His first orders of business were revamping the Aldo website and establishing 25 stores to act as “connected retail” pilots by testing technologies to improve the shopping experience. Everything he does now, he said, is related to making enhancements, because “what you launched three years ago may not be relevant today.”
In this week’s episode of the Glossy Podcast, Hilary Milnes sits down with Gregoire Baret to discuss how Aldo internalizes innovation, what role the physical store plays today and how successful brands are keeping up with evolving customer behavior. Edited highlights below.
Consumers’ omnichannel expectations:
“A big change is that there’s no big boundary between e-commerce and a store, and there are new consumer expectations about how all of these should work together. Consumers believe it is natural to have continuity between all the channels. If you spend the time to look for something online, you expect that [experience] to be easily connected to your future experience in the store; if you go to the store, you expect you’ll find the product you’re looking for. More than 70% of our consumers go to the website before going into the store. It’s also pretty natural for them to come to the store to do some discovery or showrooming, and to finalize their transaction later. We have to facilitate the sense of circularity and continuity between one channel and the other. There’s also a high expectation of simplicity and convenience, and it has to be fast. When you’re in a store, the time you spent should not be about waiting to get a product that you’re not sure you’re going to get. Instead, it should be about face time and the quality of time you have with an associate.”

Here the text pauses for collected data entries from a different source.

(* ===== verification/ShmSafe.v ===== *)
(** The invariant of [ShmSys] holds in every reachable state, and what follows from it: a
    page of a shared surface is mapped only in address spaces the surface is registered
    for, with the rights of their tasks, and its frame belongs to that surface alone. *)

From stdpp Require Import relations.
From S2P Require Import Prelude Bitmap Pmm RunQueue Paging PagingSpec PagingDestroy PagingIso PagingClone PagingSys Shm ShmWin ShmSys ShmFree.

Implicit Types (m : msys) (s : slot) (x : shm) (o : inside).

(** ** Creation *)
Lemma unused_slot_ok x i : unused_slot x = Some i → 0 ≤ i < KZ_SHM_MAX_RES ∧ used (g_shm x i) = false.
Proof.
  unfold unused_slot. pose proof (for_range_rule (λ (_ : Z) (_ : unit), True) (λ i, 0 ≤ i < KZ_SHM_MAX_RES ∧ used (g_shm x i) = false) 0 KZ_SHM_MAX_RES
    (λ i (_ : unit), if negb (used (g_shm x i)) then inl i else inr tt) tt I) as Hl.
  destruct (for_range _ _ _ tt) as [j|]; [|done]. intros E. injection E as ->. apply Hl. intros j0 [] Hj _.
  destruct (used (g_shm x j0)) eqn:Eu; cbn [negb]; [done|by split].
Qed.

Lemma create_check_ok task r w h fmt n : create_check task r w h fmt = inr n → 0 < n ≤ KZ_SHM_MAX_PAGES.
Proof.
  unfold create_check. destruct (_ || _); [done|]. destruct (_ && _); [done|]. destruct (negb _); [done|].
  set (k := u32 _). assert (0 ≤ k) by (apply Z.mod_pos_bound; lia). destruct (Z.eqb_spec k 0); [done|]. destruct (Z.ltb_spec KZ_SHM_MAX_PAGES k); [done|].
  cbn [orb]. intros E. injection E as <-. lia.
Qed.
(* ===== verification/Uheap.v ===== *)
(** [kernel/mm/uheap.c]: the heap of a program, regions of whole pages in its address space,
    each followed by a page that stays unmapped.

    A region's record lives in the kernel's heap; the linked list of a task is the list of
    its records, in order.  Whether [kmalloc] finds memory for a record is an argument, and
    for [uheap_clone] the list of its coming results, where an exhausted list means success.
    The task pointers are not NULL.  [uheap_realloc] copies through the address space of the
    caller: [None] is a fault of the kernel there. *)

From Stdlib Require Import Sorted.
From S2P Require Import Prelude Bitmap Pmm Paging PagingSpec PagingDestroy PagingIso PagingClone PagingSys UserCopy UserMem.

Definition UHEAP_BASE : Z := 0x10000000.
Definition UHEAP_END : Z := 0x40000000.
Definition UHEAP_MAX_ALLOC : Z := 64 * 1024 * 1024.

Record region := mkRegion { base : Z; size : Z; pages : Z }.

(** The fields of [task_t] the heap uses. *)
Record utask := mkUtask { pml4_phys : Z; uheap_brk : Z; uheap_regions : list region }.

Implicit Types (u : utask).

Definition uheap_unmap_range (root b pages : Z) t : vmm :=
  for_each 0 pages (λ i t, unmap_free (u64 (b + i * 4096)) root t) t.

(** The loop of [uheap_alloc]: [inl] is the early return, after the pages mapped so far are
    unmapped again. *)
Definition uheap_map (root brk pages : Z) t : vmm + vmm :=
  for_range 0 pages (λ i t,
    let '(ok, t) := map_zeroed (u64 (brk + i * 4096)) 7 root t in
    if ok then inr t else inl (uheap_unmap_range root brk i t)) t.

(** [ok]: whether [kmalloc] gives memory for the record. *)
Definition uheap_alloc (ok : bool) u (sz : Z) t : Z * utask * vmm :=
  if pml4_phys u =? PHYS_NULL then (0, u, t) else
  if (sz =? 0) || (UHEAP_MAX_ALLOC <? sz) then (0, u, t) else
  let brk := if uheap_brk u =? 0 then UHEAP_BASE else uheap_brk u in
  let pages := (sz + 4095) / 4096 in
  if UHEAP_END <? u64 (u64 (brk + pages * 4096) + 4096) then (0, u, t) else
  if negb ok then (0, u, t) else
  match uheap_map (pml4_phys u) brk pages t with
  | inl t => (0, u, t)
  | inr t => (brk, mkUtask (pml4_phys u) (u64 (u64 (brk + pages * 4096) + 4096))
                     (mkRegion brk sz pages :: uheap_regions u), t)
  end.

(** The first region with a given base, and the list without it. *)
Fixpoint find_region (uaddr : Z) (l : list region) : option region :=
  match l with
  | [] => None
  | n :: l => if base n =? uaddr then Some n else find_region uaddr l
  end.

Fixpoint unlink_region (uaddr : Z) (l : list region) : list region :=
  match l with
  | [] => []
  | n :: l => if base n =? uaddr then l else n :: unlink_region uaddr l
  end.

Fixpoint resize_region (uaddr sz : Z) (l : list region) : list region :=
  match l with
  | [] => []
  | n :: l => if base n =? uaddr then mkRegion (base n) sz (pages n) :: l else n :: resize_region uaddr sz l
  end.

Definition set_regions (l : list region) u : utask := mkUtask (pml4_phys u) (uheap_brk u) l.

Definition uheap_free u (uaddr : Z) t : Z * utask * vmm :=
  if uaddr =? 0 then (0, u, t) else
  match find_region uaddr (uheap_regions u) with
  | None => (0, u, t)
  | Some n => (1, set_regions (unlink_region uaddr (uheap_regions u)) u,
               uheap_unmap_range (pml4_phys u) (base n) (pages n) t)
  end.

(** [memcpy] between two addresses of the address space in use. *)
Fixpoint copy_bytes (n : nat) (dst src : Z) t : option vmm :=
  match n with
  | O => Some t
  | S n => match load src t with
           | None => None
           | Some b => match store_byte dst b t with
                       | None => None
                       | Some t => copy_bytes n (u64 (dst + 1)) (u64 (src + 1)) t
                       end
           end
  end.

Definition uheap_realloc (ok : bool) u (uaddr new_size : Z) t : option (Z * utask * vmm) :=
  if uaddr =? 0 then Some (uheap_alloc ok u new_size t) else
  if new_size =? 0 then let '(_, u, t) := uheap_free u uaddr t in Some (0, u, t) else
  if UHEAP_MAX_ALLOC <? new_size then Some (0, u, t) else
  match find_region uaddr (uheap_regions u) with
  | None => Some (0, u, t)
  | Some n =>
      if new_size <=? pages n * 4096
      then Some (base n, set_regions (resize_region uaddr new_size (uheap_regions u)) u, t) else
      let '(new_base, u, t) := uheap_alloc ok u new_size t in
      if new_base =? 0 then Some (0, u, t) else
      let copy := if size n <? new_size then size n else new_size in
      match copy_bytes (Z.to_nat copy) new_base uaddr t with
      | None => None
      | Some t => let '(_, u, t) := uheap_free u uaddr t in Some (new_base, u, t)
      end
  end.
(* ===== verification/ElfLoad.v ===== *)
(** The program loader on well-formed files (definitions in [Elf]): what the address space
    of a program holds once its file is loaded, and a file for which the loader faults. *)

From S2P Require Import Prelude Bitmap Pmm Paging PagingSpec PagingDestroy PagingIso PagingClone PagingSys UserCopy UserMem Elf.

(** ** Well-formed files *)
Section Program.
Context (buf : list Z).

Definition e_phoff : Z := le_num (slice 32 8 buf).
Definition e_phnum : Z := le_num (slice 56 2 buf).
Definition e_entry : Z := le_num (slice 24 8 buf).
Definition header (i : Z) : phdr := phdr64 (e_phoff + i * 56) buf.

(** The headers of segments to load. *)
Definition to_load (i : Z) : Prop := 0 ≤ i < e_phnum ∧ p_type (header i) = 1.
Definition stack_va (a : Z) : Prop := USER_STACK_TOP - USER_STACK_SIZE ≤ a < USER_STACK_TOP.

(** An ELF file of 64-bit class with its table of headers inside it. *)
Record good_file : Prop := {
  gf_bytes : Forall (λ b, 0 ≤ b < 256) buf;
  gf_size : 64 ≤ zlength buf;
  gf_magic : starts_with [0x7F; 69; 76; 70] buf = Some true;
  gf_class : elf_field 4 1 buf = Some ELFCLASS64;
  gf_table : e_phoff + e_phnum * 56 ≤ zlength buf
}.

(** The segments of the first [n] headers are well formed and share no page. *)
Record good_segments (n : Z) : Prop := {
  gp_segment : ∀ i, to_load i → i < n → good_segment buf (header i);
  gp_apart : ∀ i j a, to_load i → to_load j → i < j < n → seg_va (header i) a → ¬ seg_va (header j) a
}.

(** No segment is on a page of the stack. *)
Definition clear_of_stack : Prop := ∀ i a, to_load i → seg_va (header i) a → ¬ stack_va a.

(** The addresses of the first [n] segments, and of the whole image. *)
Definition segments (root n r a : Z) : Prop := r = root ∧ ∃ i, to_load i ∧ i < n ∧ seg_va (header i) a.
Definition image (root r a : Z) : Prop := segments root e_phnum r a ∨ r = root ∧ stack_va a.

(** Pages of the segments. *)
Definition load_pages (i : Z) : Z := if p_type (header i) =? 1 then seg_pages (header i) else 0.
Definition pages_upto (n : Z) : Z := foldr Z.add 0 (load_pages <$> seqZ 0 n).
End Program.

(** A file the loader loads. *)
Definition good_program (buf : list Z) : Prop := good_file buf ∧ good_segments buf (e_phnum buf) ∧ clear_of_stack buf.

(** What the loader turns away before it maps anything: no file or no memory for it, a file
    that does not start with the magic number, one of another class, and one of 64-bit class
    whose table of headers is not in it. *)
Definition turned_away (mem_ok : bool) (buf : list Z) : Prop :=
  zlength buf = 0 ∨ mem_ok = false ∨ starts_with [0x7F; 69; 76; 70] buf = Some false ∨
  (starts_with [0x7F; 69; 76; 70] buf = Some true ∧
   ((∃ c, elf_field 4 1 buf = Some c ∧ c ≠ ELFCLASS64 ∧ c ≠ ELFCLASS32) ∨
    (elf_field 4 1 buf = Some ELFCLASS64 ∧ 58 ≤ zlength buf ∧
       (zlength buf < e_phoff buf ∨ zlength buf < e_phoff buf + e_phnum buf * 56)))).

Definition stack_ready (nx : bool) (root : Z) t : Prop :=
  ∀ a, stack_va a → (∃ e, translate t root a = Some e ∧ pte_flags e = paging_user_rw_nx nx) ∧ byte_at root a t = Some 0.

Lemma le_num_nonneg l : Forall (λ b, 0 ≤ b < 256) l → 0 ≤ le_num l.
Proof. induction 1; cbn [le_num]; lia. Qed.

Lemma slice_forall (P : Z → Prop) off n l : Forall P l → Forall P (slice off n l).
Proof. intros H. unfold slice. by apply Forall_take, Forall_drop. Qed.

Lemma sum_app l k : foldr Z.add 0 (l ++ k) = foldr Z.add 0 l + foldr Z.add 0 k.
Proof. induction l as [|x l IH]; [done|]. cbn [app foldr]. lia. Qed.

Lemma load_pages_nonneg buf i : 0 ≤ load_pages buf i.
Proof. unfold load_pages, seg_pages, npages. destruct (_ =? _); lia. Qed.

The evolution of the physical store:
“We’ve evolved the stores to act as distribution centers for e-commerce. Right now, almost 90% of the orders coming from e-commerce are shipped from stores. This is fostering more proximity, more speed and better service. The stores have evolved to be totally meshed and embedded into e-commerce activity. We’ve developed ongoing tests and experimentation to clearly assess and understand what people want and what is best for them, and we evolve following an agile principle: We do fast-paced sprints, and every two weeks, we do some other iteration, whether that has to do with visual presentation, operations, design or brand amplification. The trick is to not be obsessed with what other companies are doing. We spend as much time with consumers as we can, in the field, iterating through these tests to determine the best level of service we can offer.”
In-store tech that works:
“We’ve had the chance to test a lot of tech configurations, and what we’ve come to is that we don’t want the tech to be that visible. We don’t want people to feel like they’re in a tech store when they’re in a footwear and accessories store. It should be a sensory experience — touching the product and interacting with human beings. We tested some of these interactive touchscreens, where people are supposed to discover the product, but [we found] it’s not what they like or want. So we pivoted. If customers come to the store, they want to feel the vibe of the store. We want tech to be there and enabled, but discrete. It should empower the associates to be faster and better in the way they serve the consumer, and the consumer should naturally experience the technology through their mobile phone.”